Friday, May 6, 2016

Winside: In My Memory

When I was growing up in the 1950s, Winside was the family gathering place. My grandparents, Mary and Clint, and uncles Carl and Jim and their families lived there. Before Grandpa died in 1949, we gathered at Grandma and Grandpa's house. Then the gatherings moved to the uncles' homes. Sometimes we went to Aunt Nevilles' home at Laurel in the next county north, or to our house (Verne's) at Stanton, in the next county south. I suppose we went to Aunt Virginia's house, too, but that's not clear in my memory. She lived farther away at Fremont and then Boys' Town. Mostly, I remember family gatherings at Winside.
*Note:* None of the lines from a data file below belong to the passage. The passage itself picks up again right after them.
(** * Query samplers of [cardinal/base.py]

    A shallow embedding of [BaseQuerySampler], [ScoredQuerySampler] and
    [ChainQuerySampler], and the properties of their [select_samples]
    methods; then of [ModalDensity] and of the labelling loop of
    [experiments/density.py].

    Conventions of the embedding:
    - a pool [X] (a 2-d [np.ndarray]) is a list of rows, [X.shape[0]] is its
      length; an index array is a list of natural numbers;
    - scores are elements of a type [F] with the arithmetic numpy does on
      it; the repository runs on IEEE doubles, the instance [binary64];
    - a method is a function from the state before the call to an outcome
      ([Ok v] or [Raise e]) and the state after it; the state of a scored
      sampler holds its attributes and the journal of what [base.py]
      itself reports (the warnings it issues, the calls of the scoring
      hook); the warnings numpy may issue during the arithmetic on the
      scores are not recorded;
    - what [base.py] imports and does not define is a parameter
      ([np.argsort], [np.sum], the arithmetic on scores,
      [RandomState.choice], the warning category) or a function written
      here for it ([np.arange], slicing and indexing of arrays). *)

From Stdlib Require Import String Ascii ZArith QArith Bool Arith Lia List.
From Stdlib Require Import Permutation Sorted DecimalString SpecFloat.
Import ListNotations.

Set Implicit Arguments.
Local Open Scope Z_scope.

(** ** Python values and effects *)

Definition row := list Q.
Definition ndarray := list row.
Definition labels := list Z.

(** The exceptions that [base.py] or the array operations it uses raise. *)
Inductive exn : Type :=
| ValueError (msg : string)
| AttributeError (attr : string)
| IndexError.

Inductive result (A : Type) : Type :=
| Ok (a : A)
| Raise (e : exn).
Arguments Ok {A} a.
Arguments Raise {A} e.

(** [from .typeutils import NotEnoughSamplesWarning]: the class is declared
    outside [base.py]; only its identity matters here. *)
Inductive warning_category : Type :=
| NotEnoughSamplesWarning.

(** What a call of [base.py] leaves behind besides its result and the
    attributes: the warnings [base.py] issues and the calls of the hook. *)
Inductive event : Type :=
| Warn (msg : string) (category : warning_category)
| ScoreSamples (X : ndarray).

(** A state-and-exception monad: an exception keeps the state reached. *)
Definition M (S A : Type) : Type := S -> result A * S.

Definition ret {S A} (a : A) : M S A := fun s => (Ok a, s).

Definition raise {S A} (e : exn) : M S A := fun s => (Raise e, s).

Definition bind {S A B} (m : M S A) (k : A -> M S B) : M S B :=
  fun s =>
    match m s with
    | (Ok a, s') => k a s'
    | (Raise e, s') => (Raise e, s')
    end.

Notation "x <- m ;; k" := (bind m (fun x => k))
  (at level 61, m at next level, right associativity).
Notation "m ;;; k" := (bind m (fun _ => k))
  (at level 61, right associativity).

(** ** The numpy operations used *)

(** [str(n)] for an integer, as ['{}'.format(n)] prints it. *)
Definition str_int (n : Z) : string := NilZero.string_of_int (Z.to_int n).

(** [np.arange(n)] *)
Definition arange (n : nat) : list nat := seq 0 n.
That's also where the Old Settler's Picnic was held. It was a big event on our yearly calendar. There was a parade with floats and fire engines and bands and politicians. But mostly there was food and family fun. Everyone brought picnic baskets and we ate at the park located south of Main St. on the west end of town. My grandmother, mother, and aunts made the best fried chicken I've ever tasted, the best pies and cakes, too. The grown-ups sat at picnic tables or on blankets spread on the grass and talked. Sometimes the men stretched out on the blankets and napped. The children ran and chased each other and played games. The teenagers eyed each other and flirted. Sometimes there were organized games and prizes.

One year when I was five or six years old, I entered a foot race for children. I think it was a hundred-yard dash. I remember running has hard as I could on the course on that wide Main Street, pumping my little arms and legs and glimpsing the other children trying to catch up to me. I won! My daddy was pleased. His laughter rings in my ears. I think my prize was a silver dollar, which I probably spent on candy.

Free use map of Winside,, Nebraska.
The farm where I grew up in Stanton County in the 1950s was straight south of Winside about 17 miles. On the map above, you can see the road going south toward Stanton. Countless times we drove that gravel road to and from Winside, the dust flying behind our car on hot summer days, windows down letting the outside air blow on us, no air-conditioning. I looked forward to crossing Logan Creek (although I didn't know the name until I saw it on this map) and driving into Winside, past my Uncle Carl's grocery store on the corner of Main and Hunter (another street name I didn't know before this map), past Uncle Carl's big two-story house just a block past the store on the right, and straight on north through town to my grandparents' farm a mile and a half from town, east side of the road. Mostly, I remember driving a mile or so farther north to Uncle Jim's farm where we often gathered for holidays to feast and fellowship.

Winside's literary claim to fame can be attributed to Laura Ingalls Wilder. In her book, On the Way Home: The Diary of a Trip from South Dakota to Mansfield, Missouri, in 1894, she describes the route she and Almonzo and daughter Rose took through Winside: "Crops are poor since noon, country about as dry as Dakota. Went through Winside about 4 o'clock. Roads are awfully hilly. . . . The soil in Wayne County is very fine and close, not exactly clay, but clayey. The people here claim it is the best soil on earth to stand drought."1 In the very next paragraph, she describes going through Stanton. My imagination soars with thoughts of her and Manly bouncing along on the seat of their covered wagon on the very road we traveled from Winside to Stanton.

Main Street, Winside, c. 1949, a winter of heavy snows.
In college, I had a poster on the wall of my dorm room that said, "Part of you remains wherever you have been." If it's true, a part of me remains in Winside. For certain, I carry memories of Winside in heart.

1. Wilder, Laura Ingalls, On the Way Home: The Diary of a Trip from South Dakota to Mansfield, Missouri, in 1894 (New York: Harper & Row, Publishers, 1962), p. 32.